⟨

(** * Data Analysis Studio (Analysis.py): a shallow embedding of the handlers
    of [DataAnalysisStudio] and the properties of its data-summary contract.

    The controller owns one resident dataset, one file path and one figure;
    every handler is a callback that reads and writes that state and shows
    modal dialogs.  Handlers are embedded as computations in a small
    state/exception/output monad; calls into pandas, numpy and matplotlib
    whose results the handlers only pass along are fields of interface
    classes, so every theorem holds for every implementation of them. *)

From Stdlib Require Import String Ascii List ZArith QArith Qabs Bool Arith Lia.
From Stdlib Require Import Permutation Sorted DecimalString.
From Stdlib Require Reals Qreals Lra Psatz.
Import ListNotations.

Open Scope string_scope.
Open Scope nat_scope.

(** ** Python values *)

Module Py.

(** [prefix p l]: the list [l] starts with [p]. *)
Fixpoint starts_with (p l : list ascii) : bool :=
  match p, l with
  | [], _ => true
  | _ :: _, [] => false
  | a :: p', b :: l' => Ascii.eqb a b && starts_with p' l'
  end.

(** [str.endswith(suffix)]: the last [len(suffix)] characters of [s] are
    [suffix], read from the end of both strings. *)
Definition endswith (s suffix : string) : bool :=
  starts_with (rev (list_ascii_of_string suffix))
              (rev (list_ascii_of_string s)).

(** [str.endswith((a, b))]: a tuple of suffixes. *)
Definition endswith_any (s : string) (suffixes : list string) : bool :=
  existsb (endswith s) suffixes.

(** [os.path.basename]: what follows the last ["/"]. *)
Fixpoint basename_from (acc : string) (s : string) : string :=
  match s with
  | EmptyString => acc
  | String c rest =>
      if Ascii.eqb c "/"%char then basename_from rest rest
      else basename_from acc rest
  end.

Definition basename (s : string) : string := basename_from s s.

(** ['=' * n] and friends. *)
Fixpoint repeat_str (s : string) (n : nat) : string :=
  match n with
  | O => ""
  | S n' => s ++ repeat_str s n'
  end.

(** Truthiness of a string: [if file_path:]. *)
Definition truthy (s : string) : bool := negb (String.eqb s "").

(** A binary64 value.  Every finite double is a rational, and the two float
    operations the program itself performs ([abs] and [>]) are exact, so a
    finite value is kept as that rational. *)
Inductive float64 : Type :=
  | NaN
  | Inf (negative : bool)
  | Fin (q : Q).

(** [abs(x)]. *)
Definition fabs (x : float64) : float64 :=
  match x with
  | NaN => NaN
  | Inf _ => Inf false
  | Fin q => Fin (Qabs q)
  end.

(** [x > y]; every comparison with NaN is [False]. *)
Definition fgtb (x y : float64) : bool :=
  match x, y with
  | NaN, _ | _, NaN => false
  | Inf false, Inf false => false
  | Inf false, _ => true
  | Inf true, _ => false
  | Fin _, Inf true => true
  | Fin _, Inf false => false
  | Fin a, Fin b => negb (Qle_bool a b)
  end.

(** The literal [0.7]: the double nearest to 7/10, [0x1.6666666666666p-1]. *)
Definition lit_0_7 : float64 := Fin (3152519739159347 # 4503599627370496).

(** [isinstance]-tagged scalar held in a table cell; [Null] is [None]/[NaT]
    and [FloatV NaN] the float missing marker. *)
Inductive cell : Type :=
  | Null
  | IntV (z : Z)
  | FloatV (x : float64)
  | StrV (s : string)
  | BoolV (b : bool).

(** [pd.isna(val)]. *)
Definition isna (c : cell) : bool :=
  match c with
  | Null | FloatV NaN => true
  | _ => false
  end.

(** Python [==] on scalars, as the hash table behind [value_counts] sees
    it: numbers compare by value across [int], [float] and [bool]. *)
Definition numeric_value (c : cell) : option Q :=
  match c with
  | IntV z => Some (inject_Z z)
  | BoolV b => Some (if b then 1%Q else 0%Q)
  | FloatV (Fin q) => Some q
  | _ => None
  end.

Definition cell_eqb (a b : cell) : bool :=
  match numeric_value a, numeric_value b with
  | Some p, Some q => Qeq_bool p q
  | None, None =>
      match a, b with
      | Null, Null => true
      | FloatV NaN, FloatV NaN => true
      | FloatV (Inf s), FloatV (Inf t) => Bool.eqb s t
      | StrV s, StrV t => String.eqb s t
      | _, _ => false
      end
  | _, _ => false
  end.

End Py.

(** ** The dataframe library, as far as the handlers depend on it *)

Module Pandas.
Import Py.

(** Storage dtypes of a column. *)
Inductive dtype : Type :=
  | int8 | int16 | int32 | int64
  | uint8 | uint16 | uint32 | uint64
  | float16 | float32 | float64_
  | complex128
  | bool_
  | object_
  | category
  | datetime64.

(** [str(dtype)], which is also what [dtype == 'name'] compares with. *)
Definition dtype_name (d : dtype) : string :=
  match d with
  | int8 => "int8" | int16 => "int16" | int32 => "int32" | int64 => "int64"
  | uint8 => "uint8" | uint16 => "uint16" | uint32 => "uint32"
  | uint64 => "uint64"
  | float16 => "float16" | float32 => "float32" | float64_ => "float64"
  | complex128 => "complex128"
  | bool_ => "bool"
  | object_ => "object"
  | category => "category"
  | datetime64 => "datetime64[ns]"
  end.

(** [dtype in ['a', 'b']]: list membership by [==] against dtype names. *)
Definition dtype_in (d : dtype) (names : list string) : bool :=
  existsb (String.eqb (dtype_name d)) names.

(** Subclasses of [np.number]: integers, floats and complex. *)
Definition is_number (d : dtype) : bool :=
  match d with
  | bool_ | object_ | category | datetime64 => false
  | _ => true
  end.

Record Series : Type := mkSeries {
  s_dtype : dtype;
  s_values : list cell
}.

(** A table: the index length and the ordered, named columns.  Labels
    are strings, as a file with a header row gives them, and cells are
    scalars; what a file can hold beyond that reaches the handlers
    through [display_failure] below. *)
Record DataFrame : Type := mkDataFrame {
  index_len : nat;
  columns : list (string * Series)
}.

(** [df.columns] as a list of labels. *)
Definition column_names (d : DataFrame) : list string :=
  map fst (columns d).

(** [df.shape]. *)
Definition shape (d : DataFrame) : nat * nat :=
  (index_len d, List.length (columns d)).

(** [df.empty]: some axis has length zero. *)
Definition empty (d : DataFrame) : bool :=
  (index_len d =? 0) || (List.length (columns d) =? 0).

(** [column in df.columns]. *)
Definition has_column (d : DataFrame) (name : string) : bool :=
  existsb (String.eqb name) (column_names d).

(** [df[column]]; [None] stands for the [KeyError]. *)
Fixpoint getitem_cols (cs : list (string * Series)) (name : string)
  : option Series :=
  match cs with
  | [] => None
  | (n, s) :: rest =>
      if String.eqb n name then Some s else getitem_cols rest name
  end.

Definition getitem (d : DataFrame) (name : string) : option Series :=
  getitem_cols (columns d) name.

(** [df.select_dtypes(include=[np.number])]. *)
Definition select_number (d : DataFrame) : DataFrame :=
  mkDataFrame (index_len d)
    (filter (fun c => is_number (s_dtype (snd c))) (columns d)).

(** [df.select_dtypes(include=['object'])]. *)
Definition select_object (d : DataFrame) : DataFrame :=
  mkDataFrame (index_len d)
    (filter (fun c => match s_dtype (snd c) with
                      | object_ => true | _ => false end) (columns d)).

(** [series.dropna()]. *)
Definition dropna (s : Series) : Series :=
  mkSeries (s_dtype s) (filter (fun c => negb (isna c)) (s_values s)).

(** [len(series)], [series.count()], [series.isnull().sum()]. *)
Definition len (s : Series) : nat := List.length (s_values s).
Definition count (s : Series) : nat := len (dropna s).
Definition isnull_sum (s : Series) : nat :=
  List.length (filter isna (s_values s)).

(** The hash-table pass of [value_counts]: each value bumps the counter of
    its key, new keys are appended in order of first occurrence. *)
Fixpoint bump (v : cell) (tbl : list (cell * nat)) : list (cell * nat) :=
  match tbl with
  | [] => [(v, 1)]
  | (k, c) :: rest =>
      if cell_eqb k v then (k, S c) :: rest else (k, c) :: bump v rest
  end.

Definition tally (vals : list cell) : list (cell * nat) :=
  fold_left (fun tbl v => bump v tbl) vals [].

(** The order [value_counts] leaves its rows in. *)
Definition count_ge (a b : cell * nat) : Prop := snd b <= snd a.

(** [sort_values(ascending=False)] inside [value_counts]: the rows by
    decreasing count.  pandas sorts with an unstable algorithm, so the
    order among rows of equal count is left to the implementation; the
    handlers rely on no more than these two laws. *)
Class SortValues : Type := {
  sort_values : list (cell * nat) -> list (cell * nat);
  sort_values_perm : forall l, Permutation (sort_values l) l;
  sort_values_sorted : forall l, StronglySorted count_ge (sort_values l)
}.

(** One such order, the one pandas gives a table of at most 16 rows:
    sort by count, largest first; ties keep their table order. *)
Fixpoint insert_desc (x : cell * nat) (l : list (cell * nat))
  : list (cell * nat) :=
  match l with
  | [] => [x]
  | y :: rest =>
      if snd y <=? snd x then x :: l else y :: insert_desc x rest
  end.

Fixpoint sort_desc (l : list (cell * nat)) : list (cell * nat) :=
  match l with
  | [] => []
  | x :: rest => insert_desc x (sort_desc rest)
  end.

(** [series.value_counts()]: missing values dropped, counts descending.
    (For a [category] column pandas adds a zero row for each category
    that does not occur; the facts about row counts below are stated for
    [object] columns, the only non-numeric kind the readers produce.) *)
Definition value_counts {sorting : SortValues} (s : Series)
  : list (cell * nat) :=
  sort_values (tally (s_values (dropna s))).

(** [.head(n)]. *)
Definition head {A : Type} (n : nat) (l : list A) : list A := firstn n l.

(** [series.nunique()]. *)
Definition nunique (s : Series) : nat :=
  List.length (tally (s_values (dropna s))).

(** Number of cells of [vals] equal to [v]. *)
Definition occurrences (v : cell) (vals : list cell) : nat :=
  List.length (filter (cell_eqb v) vals).

(** [counts.sum()] of a frequency table. *)
Definition counts_sum (tbl : list (cell * nat)) : nat :=
  list_sum (map snd tbl).

(** The counter a value is filed under, 0 when it has none. *)
Fixpoint lookup_count (v : cell) (tbl : list (cell * nat)) : nat :=
  match tbl with
  | [] => 0
  | (k, c) :: rest => if cell_eqb k v then c else lookup_count v rest
  end.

⟩

◆ **Your assignment**:
Quote, word for word, every line from the top of the entries through the line that holds "computations in a small".

◆ **Result for this exercise**:
(** * Data Analysis Studio (Analysis.py): a shallow embedding of the handlers
    of [DataAnalysisStudio] and the properties of its data-summary contract.

    The controller owns one resident dataset, one file path and one figure;
    every handler is a callback that reads and writes that state and shows
    modal dialogs.  Handlers are embedded as computations in a small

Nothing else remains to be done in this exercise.